By day twelve, Dr. Hedley presumed it was safe enough to reintroduce the patients to the Sharing Group. He had felt they all made steady progress, which meant that he had effectively drummed out all remaining resistance. The same brand of wafers were placed and left untouched on the centre table, the same tepid coffee percolated, and the same absurd slogan-posters adorned the walls. Dr. Hedley had left the men in the room while he was busy processing new admits. It was then that Lars confided in Viktor what he had learned, to which Viktor – who had been having a rough time of things as of late – seemed nearly to rebound instantly – his verve, wit, and willing defiance returning.
            “You pulled all of that out of him?” Viktor said. “That's quite the damning list. We should move on this now.”
            “We're still cut off from the outside world. Having this information is good, but we need a way to relay it. Even if we confront him with what we know, he will simply deny it and ensure that we never have the opportunity to transmit it. Besides, I don't want to give him the opportunity to cover his tracks before we can go to the authorities.”
            “Do we have a plan of action?”
            “I do. I need to get a hold of some paper.”
            Viktor walked over to the recycling pail and pulled out a scrap of notebook paper that had been crumpled up after writing a single line of “Mrs. Hathgood – cheque bounced, follow up Wednesday.”
            “Here. Not exactly stationery, but it should do. Plan to list his sordid crimes in a great philippic?”
            “Yes. I want to write it so that it doesn't appear that we're just a bunch of mental patients. I will write to the Medical Board and give them the address of this place and ask for clarification on Dr. Hedley's credentials. I will add as well some of the abuses we've suffered here.”
            “That could take weeks. I sincerely doubt they answer their mail promptly. Send it to the newspaper instead. They can make a real circus out of this. The negative press alone should be enough to make us look the sad victims of fraud and abuse. But how do we get a letter out of this place? I doubt Max will simply let you pop out to drop a letter in the mailbox. How can we do this so as not to arouse his suspicion? Do we have an envelope? Stamps?”
            “I've thought this through already. It's the weekend, so all the staff except for the nurse and Dr. Hedley will have gone home by dinnertime. Saturday's mail doesn't go out until tomorrow and is just sitting behind the receptionist's area in a bundle waiting to be picked up and dropped off. I can quickly pull one of the envelopes already stamped, yank out the contents, jam in my own letter, and replace the address with the newspapers.”
            “And you somehow think Max will let you saunter over to the receptionist's area?”
            “We'll need a distraction. I hate to ask this of you, but we need a serious commotion. It won't do for one of us to pretend we're violently ill at dinner since that would only bring the nurse to take the sick man away, leaving Dr. Hedley to continue supervising the table. We need to keep both of them occupied so I'll have time to slip the letter into the mail-out.”

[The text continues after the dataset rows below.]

(** * Shallow embedding of gcc-sinq.c (float128 sine precision test)

    The program compares four native sine implementations with an MPFR
    reference and keeps Welford running statistics of the relative error
    in 512-bit MPFR numbers.  This file embeds the statistics cell
    ([stats_init], [stats_add], [stats_print]), the three random input
    distributions, the four evaluators and the main loop.

    MPFR and the IEEE formats are modelled by their documented semantics:
    an MPFR number is NaN, a signed infinity, a signed zero or
    [+-m * 2^e]; every operation computes the exact result and rounds it
    once, to nearest with ties to even, at the destination precision, in
    MPFR's default exponent range [emin, emax] (no subnormals; results
    that underflow round to 0 or to the least positive number, results
    that overflow round to an infinity). *)

From Stdlib Require Import ZArith QArith Qround Qpower Qabs Lia Bool List String Ascii.
From Stdlib Require Import Psatz Reals Machin Qreals.
Import ListNotations.
Open Scope Z_scope.

(** ** Exact binary arithmetic on [Q] *)

Definition pow2 (k : Z) : Q := Qpower (2 # 1) k.
(** * cf_ai_curling: tool-call orchestration and client result observer

    A shallow embedding of the tool registry ([src/tools.ts]), of the chat
    agent's turn ([src/server.ts], class [Chat], lines 30-112) and of the
    React client's tool-result observer (the component [Chat], lines 294-834
    of the same file), followed by the properties the specification states
    about them.

    Conventions of the embedding:
    - a JavaScript value that the code only inspects through truthiness
      tests, property reads and template strings is a [JsValue];
    - JavaScript numbers are IEEE doubles; the code never does arithmetic
      on them, so they are kept abstract behind the [JsNumber] interface;
    - a JavaScript string is a sequence of UTF-16 code units; the embedding
      carries the code units below 256 (one [ascii] per code unit);
    - [console.log] and [console.error] calls are not modelled;
    - an [async] function is embedded by its settled result: a returned
      value or a thrown one ([exn]). *)

From Stdlib Require Import ZArith String Ascii List Bool Lia.
From stdpp Require Import base decidable option list gmap sets strings pretty.

Set Warnings "-register-all".

(** ** JavaScript values *)

(** What the code needs of a JavaScript number. *)
Class JsNumber (number : Type) := {
  (** [ToBoolean]: false exactly for [+0], [-0] and [NaN]. *)
  num_truthy : number -> bool;
  (** [Number.prototype.toString], as used by a template literal. *)
  num_toString : number -> string;
  (** [Number.isNaN]. *)
  num_isNaN : number -> bool;
  (** The number denoting a natural number (array lengths, literals). *)
  num_of_nat : nat -> number
}.

Inductive JsValue {number : Type} : Type :=
| JUndefined
| JNull
| JBool (b : bool)
| JNum (n : number)
| JStr (s : string)
| JArr (items : list JsValue)
| JObj (fields : list (string * JsValue)).
Arguments JsValue number : clear implicits.

(** A thrown JavaScript value, seen the way the [catch] blocks of the
    sources look at it: [error instanceof Error ? error.message : String(error)]. *)
Inductive Thrown : Type :=
| ThrownError (message : string)      (* an [Error] instance *)
| ThrownOther (asString : string).    (* anything else; [String(error)] *)

(** The settled result of a computation that may throw. *)
Inductive exn (A : Type) : Type :=
| Ok (a : A)
| Throw (e : Thrown).
Arguments Ok {A} a.
Arguments Throw {A} e.

(** *** Strings: [trim], [toLowerCase], [startsWith] *)

(** WhiteSpace and LineTerminator code units below 256:
    TAB, LF, VT, FF, CR, SP and NBSP. *)
Definition isWhiteSpace (c : ascii) : bool :=
  let n := nat_of_ascii c in
  ((9 <=? n)%nat && (n <=? 13)%nat) || (n =? 32)%nat || (n =? 160)%nat.

Fixpoint trimStart (s : string) : string :=
  match s with
  | EmptyString => EmptyString
  | String c s' => if isWhiteSpace c then trimStart s' else s
  end.

Fixpoint trimEnd (s : string) : string :=
  match s with
  | EmptyString => EmptyString
  | String c s' =>
      match trimEnd s' with
      | EmptyString => if isWhiteSpace c then EmptyString else String c EmptyString
      | r => String c r
      end
  end.

Definition trim (s : string) : string := trimEnd (trimStart s).

(** Lower-casing of one code unit below 256: A-Z, and the Latin-1 capitals
    U+00C0-U+00DE except the multiplication sign U+00D7. *)
Definition lowerChar (c : ascii) : ascii :=
  let n := nat_of_ascii c in
  if ((65 <=? n)%nat && (n <=? 90)%nat)
     || ((192 <=? n)%nat && (n <=? 222)%nat && negb (n =? 215)%nat)
  then ascii_of_nat (n + 32)
  else c.

Fixpoint toLowerCase (s : string) : string :=
  match s with
  | EmptyString => EmptyString
  | String c s' => String (lowerChar c) (toLowerCase s')
  end.

(** [s.startsWith(p)]. *)
Definition startsWith (s p : string) : bool := String.prefix p s.

Section JsValues.
Context {number : Type} `{JsNumber number}.

#[local] Abbreviation JsValue := (JsValue number).

(** [ToBoolean]. *)
Definition truthy (v : JsValue) : bool :=
  match v with
  | JUndefined | JNull => false
  | JBool b => b
  | JNum n => num_truthy n
  | JStr s => negb (String.eqb s "")
  | JArr _ | JObj _ => true
  end.

Fixpoint lookup_field (key : string) (fields : list (string * JsValue)) : JsValue :=
  match fields with
  | [] => JUndefined
  | (k, v) :: rest => if String.eqb k key then v else lookup_field key rest
  end.

(** [v?.key], for the keys the sources read (none of which is defined on
    the prototype of a primitive or of an array): the own property of an
    object, [undefined] on everything else. *)
Definition get (v : JsValue) (key : string) : JsValue :=
  match v with
  | JObj fields => lookup_field key fields
  | _ => JUndefined
  end.

(** [v.key] without optional chaining: a [TypeError] on [null] and
    [undefined] (message as V8 words it). *)
Definition get_strict (v : JsValue) (key : string) : exn JsValue :=
  match v with
  | JUndefined =>
      Throw (ThrownError ("Cannot read properties of undefined (reading '" +:+ key +:+ "')"))
  | JNull =>
      Throw (ThrownError ("Cannot read properties of null (reading '" +:+ key +:+ "')"))
  | _ => Ok (get v key)
  end.

(** [a || b]. *)
Definition js_or (a b : JsValue) : JsValue := if truthy a then a else b.

(** [String(v)], the conversion a template literal applies. *)
Fixpoint js_String (v : JsValue) : string :=
  match v with
  | JUndefined => "undefined"
  | JNull => "null"
  | JBool true => "true"
  | JBool false => "false"
  | JNum n => num_toString n
  | JStr s => s
  | JArr items =>
      (fix join (l : list JsValue) : string :=
         match l with
         | [] => ""
         | x :: l' =>
             let e := match x with
                      | JUndefined | JNull => ""
                      | _ => js_String x
                      end in
             match l' with
             | [] => e
             | _ => e +:+ "," +:+ join l'
             end
         end) items
  | JObj _ => "[object Object]"
  end.

End JsValues.

(** ** The tool registry ([src/tools.ts]) *)

(** *** The D1 database binding, an external collaborator

    [db.prepare(sql)], optionally [.bind(...params)], then [.all()] or
    [.first()].  A call either yields a result or throws. *)

Inductive D1Method : Type := MethodAll | MethodFirst.

Record D1Call {number : Type} : Type := mkD1Call {
  call_sql : string;
  call_bind : option (list (JsValue number));   (* [None]: no [.bind] *)
  call_method : D1Method
}.
Arguments D1Call number : clear implicits.

(** The object [.all()] resolves to. *)
Record D1Result {number : Type} : Type := mkD1Result {
  results : option (list (JsValue number));
  meta : JsValue number
}.
Arguments D1Result number : clear implicits.

Record D1Database {number : Type} : Type := mkD1Database {
  d1_all : string -> option (list (JsValue number)) -> exn (D1Result number);
  (** [.first()] resolves to the first row, or to [null]. *)
  d1_first : string -> option (list (JsValue number)) -> exn (JsValue number)
}.
Arguments D1Database number : clear implicits.

(** [env] of "cloudflare:workers": the [DB] binding may be missing. *)
Record Env {number : Type} : Type := mkEnv {
  DB : option (D1Database number)
}.
Arguments Env number : clear implicits.

(** A computation that may call the database and may throw: the calls it
    made, in order, and how it settled. *)
Definition Eff (number A : Type) : Type := (list (D1Call number) * exn A)%type.

Section Effects.
Context {number : Type}.
(* ================================================================== *)
(** * Properties of the scans *)
(* ================================================================== *)

(** The fold over the pages, one at a time, assigns a page exactly when
    its text holds a record, and no page twice. *)
Lemma fold_pages_assigns (doc names : list string) :
  let st := Main.process_statements_pypdf2 doc names in
  NoDup (Spec.assigned st)
  /\ forall p,
      In p (Spec.assigned st) <->
      exists pn,
        0 <= pn < Z.of_nat (List.length doc) /\ p = pn + 1
        /\ Main.record_lines (Main.get_text doc pn) <> None.
Proof.
  intros st.
  pose proof (scanned_fold_pypdf2 names doc 0 (Main.no_categories, [])
                (scanned_start names)) as (Hnd & _).
  split; [exact Hnd|]. intros p. rewrite <- record_pages_In.
  unfold st, Main.process_statements_pypdf2.
  rewrite !(count_occ_In Z.eq_dec), count_fold_pypdf2.
  unfold Main.enumerate. simpl. lia.
Qed.

(** Property X2.
    When the scan of the PyMuPDF backend ends, no page is assigned twice
    and every assigned page is numbered from 1. *)
Theorem pymupdf_scan_assigns (fuel : nat) (doc names : list string)
  (st : Main.State) :
  Main.process_statements_pymupdf fuel doc names = Some st ->
  NoDup (Spec.assigned st) /\ Forall (fun p => 1 <= p) (Spec.assigned st).
Proof.
  intros H. unfold Main.process_statements_pymupdf in H.
  apply scanned_loop_pymupdf in H; [|simpl; lia|apply scanned_start].
  destruct H as (pn & _ & Hnd & Hb & _). split; [exact Hnd|].
  eapply Forall_impl; [|exact Hb]. simpl. intros. lia.
Qed.

(** A document of two pages, the first declaring three. *)
Lemma pymupdf_scan_assigns_witness :
  NoDup (Spec.assigned
           (Main.extend Main.NationalMulti [1; 2; 3] Main.no_categories, [])).
Proof.
  assert (E : Main.process_statements_pymupdf 2
                [Sample.springfield; Sample.bare] []
              = Some (Main.extend Main.NationalMulti [1; 2; 3]
                        Main.no_categories, [])) by run.
  exact (proj1 (pymupdf_scan_assigns 2 [Sample.springfield; Sample.bare] []
                  _ E)).
Defined.

(** Property X4.
    The pending decisions of a scan are sound: each names a record whose
    name is not in the registry and proposes a registry entry at
    similarity 0.8 or more, with a snippet of one to five lines that starts
    with the name; they come in ascending order of pages, so no two of them
    are equal. *)
Theorem scan_decisions_sound (fuel : nat) (doc names : list string) :
  let good pending :=
    Forall (Spec.sound_decision names) pending
    /\ StronglySorted Z.lt (map Main.page_num pending)
    /\ NoDup pending in
  good (snd (Main.process_statements_pypdf2 doc names))
  /\ forall st,
      Main.process_statements_pymupdf fuel doc names = Some st ->
      good (snd st).
Proof.
  assert (G : forall pn st,
             Spec.scanned names pn st ->
             Forall (Spec.sound_decision names) (snd st)
             /\ StronglySorted Z.lt (map Main.page_num (snd st))
             /\ NoDup (snd st)).
  { intros pn st (_ & _ & Hs & Hsort). split; [|split; [exact Hsort|]].
    - eapply Forall_impl; [|exact Hs]. simpl. tauto.
    - apply (NoDup_map_inv Main.page_num).
      apply StronglySorted_lt_NoDup, Hsort. }
  intros good. split.
  - apply (G (Z.of_nat (0 + List.length doc))).
    apply (scanned_fold_pypdf2 names doc 0), scanned_start.
  - intros st H. unfold Main.process_statements_pymupdf in H.
    apply scanned_loop_pymupdf in H; [|simpl; lia|apply scanned_start].
    destruct H as (pn & _ & Hs). apply (G pn), Hs.
Qed.

(** When every page declares one page, or none, the loop visits every page
    in turn, as the fold does. *)
Lemma loop_page_by_page (doc names : list string) :
  (forall text, In text doc -> Main.total_pages_of text = 1) ->
  Main.process_statements_pymupdf (List.length doc) doc names
  = Some (Main.process_statements_pypdf2 doc names).
Proof.
  intros H.
  exact (loop_pymupdf_single names doc [] (Main.no_categories, [])
           (List.length doc) (Nat.le_refl _) H).
Qed.
(** * PortFlow clearing agent: the container clearance engine

    A shallow embedding of [core/models.py], [core/utils.py]
    ([validate_container_data] and [BillOfLadingParser]) and the request
    handlers of [core/api.py], followed by the properties of the clearance
    state machine and of the parser.

    Conventions.
    - A Python [str] is a [string] whose characters are read as code points
      below 256; on that range [\d] is [0-9] and [str.lower] only moves the
      Latin capital letters.
    - A [Decimal] that is finite is the rational it denotes ([Q]); the
      [DecimalField(max_digits=10, decimal_places=2)] column [cargo_weight]
      is the integer number of hundredths it holds.
    - A Python [float] is an IEEE 754 binary64 value ([spec_float] at
      precision 53, [emax] 1024).
    - The table of [Container] rows is a finite map from [container_id]
      (a unique column) to the row; a handler reads its row, works on the
      model instance and writes it back, as [save()] does.
    - Each handler receives [now : nat -> datetime], the successive readings
      of the system clock during the request. *)

From Stdlib Require Import ZArith QArith Qround Ascii Floats.SpecFloat.
From stdpp Require Import base option list strings gmap.

Open Scope Z_scope.

(** ** Python strings *)

Definition code (c : ascii) : N := N_of_ascii c.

            “You seem to have something in mind, perhaps something I would find terribly distasteful. But, you may as well tell me and I'll most likely cooperate if it means our freedom.”
            “At dinner, I want you to make a blatant pass at Tom.”
            “As I thought: terribly distasteful.”
            “You and I both know Tom will react violently. He may be in a drugged stupor, but I'm sure he still has it in him to respond typically. Just before the fight breaks out in earnest, you need to dash into the nurse's station, thereby allowing Tom to give chase. She is usually in there during dinnertime to get the medicine ready for after dinner. Since the area is so tiny, you and Tom would prevent her from being able to get out. Dr. Hedley will most likely not directly interfere, but will go immediately into his office to telephone one of his burly orderlies to help break it up. While both the nurse and the doctor are detained -”
            “You take advantage of the distraction, slip out and do your thing while I'm getting pulped and pulverized by the redneck savage. Got it,” Viktor said resignedly. “It isn't the most eloquent solution I've heard, but I suppose a black eye is not a bad price to pay for our liberation. You know that such an incident will make Max crack down that much harder on us, extending our forced stay here indefinitely. If the newspaper doesn't act on your letter, it will all have been for naught.”
            “I know that. I'm taking a chance.”
            “And if that letter is intercepted before it leaves here, the jig is up.”
            “That I also know. I'll aim for maximum discretion.”
            Dr. Hedley rejoined the group and he seemed inwardly pleased just how cooperative Lars and Viktor had become in the Sharing Group, almost as if the method was working its magic.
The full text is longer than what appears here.